The scenario in the UK

In the UK in past, people learned to replace plugs on electrical appliances at school. However, repair in schools has suffered as Design and Technology (DT) was withdrawn as a compulsory subject and decreases in size. And many initiatives promoting STEM (Science Technology Engineering Maths) enrichment are keen on disassociating them from repair, which is claimed to have a ‘low status’.

The persistent notion that repair is ‘low status’ is nonsense, especially given the growth of sensor networks, smart cities and smart homes, which will necessitate more maintenance and repair than ever. These will be some of the most reliable jobs in an age of automation and outsourced everything.

Not to mention that repair teaches some of the most transferrable skills: (creative) problem-solving, team work and it serves as a real confidence-builder.

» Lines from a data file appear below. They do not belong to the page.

Lemma set_fatal_None s b :
  set_fatal s b = None <->
  advances s b /\
  later_than (EarliestOpenRequest (Index_Lifeline s)) (EarliestOpenRequest (Index_Lifeline b)) = false.
Proof.
  assert (advances s b <-> LifelineLastUsed s <= LifelineLastUsed b /\
    (length (PendingRecords s) <= length (PendingRecords b))%nat /\
    (Global_IsEmpty (Parent (Index_Lifeline s)) = false ->
     Parent (Index_Lifeline b) = Parent (Index_Lifeline s)) /\
    known (LatestRequest (Index_Lifeline s)) (LatestRequest (Index_Lifeline b)) not_before /\
    known (LatestState (Index_Lifeline s)) (LatestState (Index_Lifeline b)) not_before) as ->.
  { split; [by intros []|]. intros (? & ? & ? & ? & ?). by split. }
  rewrite !known_pulses, <- Global_IsEmpty_dec_parent. unfold set_fatal.
  destruct (Z.gtb_spec (LifelineLastUsed s) (LifelineLastUsed b)); [split; [done|lia]|].
  destruct (decide _); [split; [done|lia]|].
  destruct (later_than (EarliestOpenRequest _) _); [intuition congruence|].
  destruct (negb _ && negb _); [intuition congruence|].
  destruct (lost (LatestRequest _) _); [intuition congruence|].
  destruct (later_than (pulse_of (LatestRequest _)) _); [intuition congruence|].
  destruct (lost (LatestState _) _); [intuition congruence|].
  destruct (later_than (pulse_of (LatestState _)) _); [intuition congruence|].
  intuition lia.
Qed.

Lemma Index_clone_id b : Index_clone b = b.
Proof. by destruct b as [? [] ? ?]. Qed.

Lemma Index_ForID_lookup i pn id :
  Index_ForID i pn id =
  match bucket_of i pn !! id with Some idx => Good idx | None => Fail ErrIndexNotFound end.
Proof.
  unfold Index_ForID, bucket_of. destruct (i !! pn) as [bs|]; simpl; [|by rewrite lookup_empty].
  destruct (bs !! id); [by rewrite Index_clone_id|done].
Qed.

Lemma bucket_of_insert i pn bs pn' :
  bucket_of (<[pn := bs]> i) pn' = if decide (pn = pn') then bs else bucket_of i pn'.
Proof.
  unfold bucket_of. destruct (decide (pn = pn')) as [->|]; [by rewrite lookup_insert_eq|].
  by rewrite lookup_insert_ne.
Qed.

Lemma Index_set_ret i pn b i' :
  Index_set i pn b = Ret i' <->
  (forall s, bucket_of i pn !! ObjID b = Some s -> set_fatal s b = None) /\
  i' = <[pn := <[ObjID b := b]> (bucket_of i pn)]> i.
Proof.
  unfold Index_set. destruct (bucket_of i pn !! ObjID b) as [s|].
  - destruct (set_fatal s b) eqn:E; split; try done.
    + intros [H _]. specialize (H s eq_refl). congruence.
    + intros [= <-]. split; [|done]. by intros ? [= <-].
    + intros [_ ->]. done.
  - split; [by intros [= <-]|]. by intros [_ ->].
Qed.

Lemma Index_Set_lookup i pn b i' pn' id :
  Index_Set i pn b = Ret i' ->
  bucket_of i' pn' !! id =
  if decide (pn = pn' /\ ObjID b = id) then Some b else bucket_of i pn' !! id.
Proof.
  intros (Hs & ->)%Index_set_ret. rewrite !bucket_of_insert, (decide_True (P := pn = pn)) by done.
  destruct (decide (pn = pn')) as [<-|Hne].
  - destruct (decide (ObjID b = id)) as [<-|Hid].
    + by rewrite lookup_insert_eq, decide_True.
    + rewrite lookup_insert_ne, decide_False by tauto. done.
  - by rewrite decide_False by tauto.
Qed.

Lemma Index_Set_ret i pn b :
  (exists i', Index_Set i pn b = Ret i') <->
  (forall s, bucket_of i pn !! ObjID b = Some s -> set_fatal s b = None).
Proof.
  unfold Index_Set. split.
  - intros (i' & H%Index_set_ret). destruct H as [H _].
    rewrite bucket_of_insert, decide_True in H by done. done.
  - intros H. eexists. apply Index_set_ret.
    rewrite bucket_of_insert, decide_True by done. done.
Qed.

(** The operations on the indexes of a pulse that do not drop the pulse. *)
Inductive index_step (i i' : IndexStorageMemory) : Prop :=
  | step_Set pn b : Index_Set i pn b = Ret i' -> index_step i i'
  | step_SetIfNone pn b : Index_SetIfNone i pn b = Ret i' -> index_step i i'
  | step_Delete pn : i' = Index_DeleteForPN i pn -> index_step i i'.

Lemma index_step_advances i i' pn id s :
  index_step i i' -> bucket_of i pn !! id = Some s ->
  (exists b, bucket_of i' pn !! id = Some b /\ advances s b) \/ i' !! pn = None.
Proof.
  intros Hstep Hs. destruct Hstep as [pn' b H|pn' b H|pn' H].
  - left. rewrite (Index_Set_lookup _ _ _ _ _ _ H).
    destruct (decide _) as [[-> <-]|]; [|by exists s]. exists b. split; [done|].
    destruct (Index_Set_ret i pn b) as [Hf _].
    apply (set_fatal_None s b). apply Hf; eauto.
  - left. unfold Index_SetIfNone in H. destruct (bucket_of i pn' !! ObjID b) as [s0|] eqn:E.
    + injection H as <-. rewrite bucket_of_insert. exists s.
      destruct (decide (pn' = pn)) as [->|]; done.
    + fold (Index_Set i pn' b) in H. rewrite (Index_Set_lookup _ _ _ _ _ _ H).
      destruct (decide _) as [[-> <-]|]; [congruence|]. by exists s.
  - subst i'. unfold Index_DeleteForPN, bucket_of. destruct (decide (pn' = pn)) as [->|].
    + right. apply lookup_delete_eq.
    + left. rewrite lookup_delete_ne by done. by exists s.
Qed.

Also, what is the consequence of schools accepting and reinforcing this ‘low status’ attached to repair and care, in an age of shrinking education budgets? How can schools continue to ignore care and repair of their own computers?

Lastly, if in the UK students attempting to get a place at universities, as elsewhere, are judged on their contributions to community and civic spirit – what better way to achieve this, than through activities like the Restart Party or Réparothon, providing a service to the community and sharing valuable skills.